La universidad no es un edificio. Tampoco es un título colgado en la pared. La universidad es una reflexión libre y directa. Es pensamiento crítico, es disidencia y es duda. Y cuando la verdad se manifiesta, hay gente que se molesta. Y por eso hay gente como Trump (o Ayuso) que quieren domesticarla.
Lo que está ocurriendo en Estados Unidos es un síntoma preocupante de un fenómeno que no es nuevo, pero que está adoptando formas cada vez más agresivas: la tentativa de controlar el pensamiento desde el poder. La reciente ofensiva del expresidente Donald Trump contra instituciones como Harvard o Columbia, bajo la excusa de combatir el antisemitismo, ha derivado en amenazas de recorte de fondos públicos si no se aceptan unas condiciones que atentan contra la libertad académica y la independencia institucional.
Columbia no, pero Harvard ha respondido con firmeza, negándose a ceder ante las demandas del gobierno, que incluyen el fin de los programas de diversidad o el control ideológico sobre el estudiantado extranjero. “Ningún Gobierno debería dictar a qué puede enseñar una universidad privada, ni a quién debe admitir o contratar, o qué áreas de estudio o investigación se pueden perseguir”, escribió el rector Alan Garber, subrayando que esas exigencias violan la Primera Enmienda y los límites estatutarios del Gobierno federal.
Este pulso entre Harvard y la Administración Trump no es solo una cuestión interna norteamericana. Nos interpela a todos. Porque la universidad libre y pública es una conquista democrática. Y porque si se normaliza que un gobierno imponga criterios ideológicos para financiar —o estrangular— a sus instituciones educativas, otros gobiernos, en otros países, podrían intentar hacer lo mismo. Y, visto lo visto, lo harán.

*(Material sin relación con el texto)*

Fixpoint latest_ai (ms : list Message) : option str :=
  match ms with
  | [] => None
  | HumanMessage _ :: ms' => latest_ai ms'
  | AIMessage c :: ms' =>
      match latest_ai ms' with
      | Some later => Some later
      | None => Some c
      end
  end.

(** The dictionary built for a silent handoff. *)
Definition known_fields (req : option ExtractedRequirements)
  : option customer_requirements :=
  match req with
  | None => None
  | Some r =>
      Some {| cr_quantity := if truthy_Z (quantity r) then quantity r else None;
              cr_budget_per_piece :=
                if truthy_Z (budget_per_piece r) then budget_per_piece r
                else None;
              cr_timeline :=
                if truthy_str (timeline r)
                then option_map format_timeline_display (timeline r) else None;
              cr_location :=
                if truthy_str (location r) then location r else None |}
  end.

Definition silent_handoff (result : BotState) (message : str) : response :=
  {| reply := None; needs_handoff := true; products := None;
     requirements_summary := None;
     customer := known_fields (requirements result);
     handoff_reason_text :=
       Some (build_handoff_reason (handoff_reason result) message) |}.

(** SCENARIO E and the [except] branch *)
Definition fallback : response :=
  {| reply := None; needs_handoff := true; products := None;
     requirements_summary := None; customer := None;
     handoff_reason_text := None |}.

Por eso es importante, y necesario, cerrar filas. Porque la libertad de cátedra, la autonomía universitaria y el pensamiento científico no son lujos académicos: son pilares de una sociedad democrática. Defender la universidad pública es defender el derecho a pensar sin miedo. Y en un mundo cada vez más polarizado, defender ese espacio de libertad crítica es más urgente que nunca.

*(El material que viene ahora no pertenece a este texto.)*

(** After the navigation: in a headless run a block after the query calls
    [restart_callback] once; a headful run never calls it. *)
Lemma search_after_navigation_runs (k nl : nat) (headless provided : bool)
    (restart_callback : M SearchResponse) :
  (headless = true ->
   runs (fp_some G) restart_callback
        (fun evs r w' => outcome_ok G query limit env 0 nl evs r /\ fp_some G w')) ->
  runs (fp_some G)
       (search_after_navigation (env_attempt env k) query limit timeout state_file
          no_save_state fingerprint_file headless provided restart_callback)
       (fun evs r w' =>
          outcome_ok G query limit env (if headless then 1 else 0)
                     (if headless then nl else 0) evs r /\ fp_some G w').
Proof.
  intros Hcb w HP. unfold search_after_navigation. set (e := env_attempt env k).
  destruct (in_step_quiet G ExecuteQuery (execute_search e query) w
              (quiet_execute_search e query)) as (r1 & e1 & Hrun1 & H1).
  destruct r1 as [b|msg].
  2: { rewrite (bind_exn _ _ _ _ _ Hrun1). destruct H1 as (a & Ha & ->).
       eexists _, _, _. split; [reflexivity|]. split; [reflexivity|].
       split; [now apply outcome_failed | exact HP]. }
  rewrite (bind_ok _ _ _ _ _ Hrun1), bind_emit, add_events_add, bind_call.
  assert (Hc1 : calm G (e1 ++ [EvWaitLoadState timeout])).
  { apply calm_app; [exact H1 | now apply calm_one]. }
  destruct (e_load_state e) as [[]|msg].
  2: { eexists _, _, _. split; [reflexivity|]. split; [reflexivity|].
       split; [now apply outcome_exn_calm | exact HP]. }
  assert (Hfinish : forall a w0,
             calm G a -> fp_some G w0 -> w_trace w0 = (w_trace w ++ a)%list ->
             exists r evs w',
               finish_search e query limit timeout state_file no_save_state
                             fingerprint_file provided w0 = Some (r, w') /\
               w_trace w' = (w_trace w ++ evs)%list /\
               outcome_ok G query limit env (if headless then 1 else 0)
                          (if headless then nl else 0) evs r /\ fp_some G w').
  { intros a w0 Ha HP0 Htr0.
    destruct (finish_search_runs k provided w0 HP0) as (r & ef & w' & Hrun & Htr & Ho & HP').
    exists r, (a ++ ef)%list, w'. split; [exact Hrun|]. split.
    { rewrite Htr, Htr0. trace_eq. }
    split; [| exact HP'].
    apply outcome_calm_l; [exact Ha|].
    eapply outcome_mono; [| | exact Ho]; lia. }
  destruct (is_blocked_page (e_search_url e) None).
  - destruct headless.
    + rewrite !bind_emit, !add_events_add.
      destruct (close_own_browser_runs provided
                  (add_events w ((e1 ++ [EvWaitLoadState timeout]) ++
                                 [EvClosePage] ++ [EvCloseContext])))
        as (e4 & Hrun4 & Hq4).
      rewrite (bind_ok _ _ _ _ _ Hrun4), bind_emit, !add_events_add.
      match goal with
      | |- context [restart_callback ?w0] =>
          destruct (Hcb eq_refl w0 HP) as (r & ecb & w' & Hrun & Htr & Ho & HP')
      end.
      exists r,
        (((e1 ++ [EvWaitLoadState timeout]) ++ [EvClosePage; EvCloseContext] ++ e4)
           ++ EvRestart :: ecb)%list, w'.
      split; [exact Hrun|]. split.
      { rewrite Htr. trace_eq. }
      split; [| exact HP'].
      apply outcome_restart; [| exact Ho].
      calm_parts.
    + rewrite bind_emit, add_events_add, bind_call.
      assert (Hc2 : calm G ((e1 ++ [EvWaitLoadState timeout]) ++
                            [EvWaitForUrl (timeout * 2)])).
      { apply calm_app; [exact Hc1 | now apply calm_one]. }
      destruct (e_wait_for_url_search e) as [[]|msg].
      * eapply Hfinish; [exact Hc2 | exact HP | reflexivity].
      * eexists _, _, _. split; [reflexivity|]. split; [reflexivity|].
        split; [now apply outcome_exn_calm | exact HP].
  - eapply Hfinish; [exact Hc1 | exact HP | reflexivity].
Qed.

(** With a context: a block of the navigation in a headless run that owns
    its browser calls [restart_callback] once. *)
Lemma search_with_context_runs (k nl : nat) (headless provided : bool)
    (restart_callback : M SearchResponse) :
  (headless = true ->
   runs (fp_some G) restart_callback
        (fun evs r w' => outcome_ok G query limit env 0 nl evs r /\ fp_some G w')) ->
  runs (fp_some G)
       (search_with_context (env_attempt env k) query limit timeout state_file
          no_save_state fingerprint_file headless provided restart_callback)
       (fun evs r w' =>
          outcome_ok G query limit env (if headless then 1 else 0)
                     (if headless then nl else 0) evs r /\ fp_some G w').
Proof.
  intros Hcb w HP. unfold search_with_context. set (e := env_attempt env k).
  destruct (quiet_create_page e w) as (r0 & e0 & Hrun0 & Hq0).
  apply (quiet_calm G) in Hq0.
  destruct r0 as [[]|msg].
  2: { rewrite (bind_exn _ _ _ _ _ Hrun0).
       eexists _, _, _. split; [reflexivity|]. split; [reflexivity|].
       split; [now apply outcome_exn_calm | exact HP]. }
  rewrite (bind_ok _ _ _ _ _ Hrun0).
  destruct (get_google_domain_runs e (add_events w e0)) as (d & w1 & Hrun1 & Htr1 & Hfp1).
  rewrite (bind_ok _ _ _ _ _ Hrun1).
  assert (HP1 : fp_some G w1).
  { destruct HP as (fp & Hfp & HG). exists fp. split; [|exact HG].
    rewrite Hfp1. exact Hfp. }
  assert (Hnav : quiet (emit (EvGoto d timeout) ;; call (e_goto e)))
    by quiet_steps.
  destruct (in_step_quiet G Navigate _ w1 Hnav) as (r2 & e2 & Hrun2 & H2).
  destruct r2 as [response|msg].
  2: { rewrite (bind_exn _ _ _ _ _ Hrun2). destruct H2 as (a & Ha & ->).
       eexists _, (e0 ++ a ++ [EvFailed Navigate msg])%list, _.
       split; [reflexivity|]. split; [simpl; rewrite Htr1; trace_eq|].
       split; [| exact HP1].
       apply outcome_calm_l; [exact Hq0 | now apply outcome_failed]. }
  rewrite (bind_ok _ _ _ _ _ Hrun2).
  assert (Hrest : forall a w0 hl,
             calm G a -> fp_some G w0 -> w_trace w0 = (w_trace w ++ a)%list ->
             (hl = headless \/ hl = false) ->
             exists r evs w',
               search_after_navigation e query limit timeout state_file
                 no_save_state fingerprint_file hl provided restart_callback w0 =
                 Some (r, w') /\
               w_trace w' = (w_trace w ++ evs)%list /\
               outcome_ok G query limit env (if headless then 1 else 0)
                          (if headless then nl else 0) evs r /\ fp_some G w').
  { intros a w0 hl Ha HP0 Htr0 Hhl.
    assert (Hcb' : hl = true ->
              runs (fp_some G) restart_callback
                (fun evs r w' => outcome_ok G query limit env 0 nl evs r /\ fp_some G w')).
    { intros ->. destruct Hhl as [<-|]; [now apply Hcb | discriminate]. }
    destruct (search_after_navigation_runs k nl hl provided restart_callback Hcb' w0 HP0)
      as (r & ef & w' & Hrun & Htr & Ho & HP').
    exists r, (a ++ ef)%list, w'. split; [exact Hrun|]. split.
    { rewrite Htr, Htr0. trace_eq. }
    split; [| exact HP'].
    apply outcome_calm_l; [exact Ha|].
    destruct Hhl as [->| ->]; [exact Ho|].
    eapply outcome_mono; [| | exact Ho]; lia. }
  assert (Htr2 : w_trace (add_events w1 e2) = (w_trace w ++ e0 ++ e2)%list).
  { simpl. rewrite Htr1. trace_eq. }
  assert (Hc2 : calm G (e0 ++ e2)) by (apply calm_app; assumption).
  destruct (is_blocked_page (fst response) (snd response)).
  - destruct headless.
    + rewrite !bind_emit, !add_events_add. destruct provided.
      * eexists _, (e0 ++ e2 ++ [EvClosePage] ++ [EvCloseContext])%list, _.
        split; [reflexivity|]. split; [simpl; rewrite Htr1; trace_eq|].
        split; [| exact HP1]. apply outcome_exn_calm. calm_parts.
      * rewrite !bind_emit, !add_events_add.
        match goal with
        | |- context [restart_callback ?w0] =>
            destruct (Hcb eq_refl w0 HP1) as (r & ecb & w' & Hrun & Htr & Ho & HP')
        end.
        exists r,
          ((e0 ++ e2 ++ [EvClosePage; EvCloseContext; EvCloseBrowser])
             ++ EvRestart :: ecb)%list, w'.
        split; [exact Hrun|]. split.
        { rewrite Htr. simpl. rewrite Htr1. trace_eq. }
        split; [| exact HP'].
        apply outcome_restart; [| exact Ho]. calm_parts.
    + rewrite bind_emit, add_events_add, bind_call.
      destruct (e_wait_for_url_nav e) as [[]|msg].
      * eapply (Hrest ((e0 ++ e2) ++ [EvWaitForUrl (timeout * 2)])%list);
          [calm_parts | exact HP1 | simpl; rewrite Htr1; trace_eq | now right].
      * eexists _, (e0 ++ e2 ++ [EvWaitForUrl (timeout * 2)])%list, _.
        split; [reflexivity|]. split; [simpl; rewrite Htr1; trace_eq|].
        split; [| exact HP1]. apply outcome_exn_calm. calm_parts.
  - eapply Hrest; [exact Hc2 | exact HP1 | exact Htr2 | now left].
Qed.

En Europa, y particularmente en España, todavía podemos presumir de una red de universidades públicas que, con todas sus limitaciones, zancadillas y precariedades, siguen siendo espacios de resistencia intelectual. Pero no podemos darlas por garantizadas. Si no las defendemos hoy, quizás mañana sea demasiado tarde.
La universidad debe incomodar. Debe ser lugar de preguntas, de debate, de conflicto incluso. Debe abrazar la diversidad, fomentar la investigación libre y proteger la palabra. Si renunciamos a eso por miedo o por comodidad, habremos vaciado de sentido a la propia institución.
En tiempos de ruido y propaganda, la universidad libre es una trinchera. Cuidémosla. Nutrámosla. Porque cuando las ideas son censuradas, la historia nos enseña que los libros vienen después.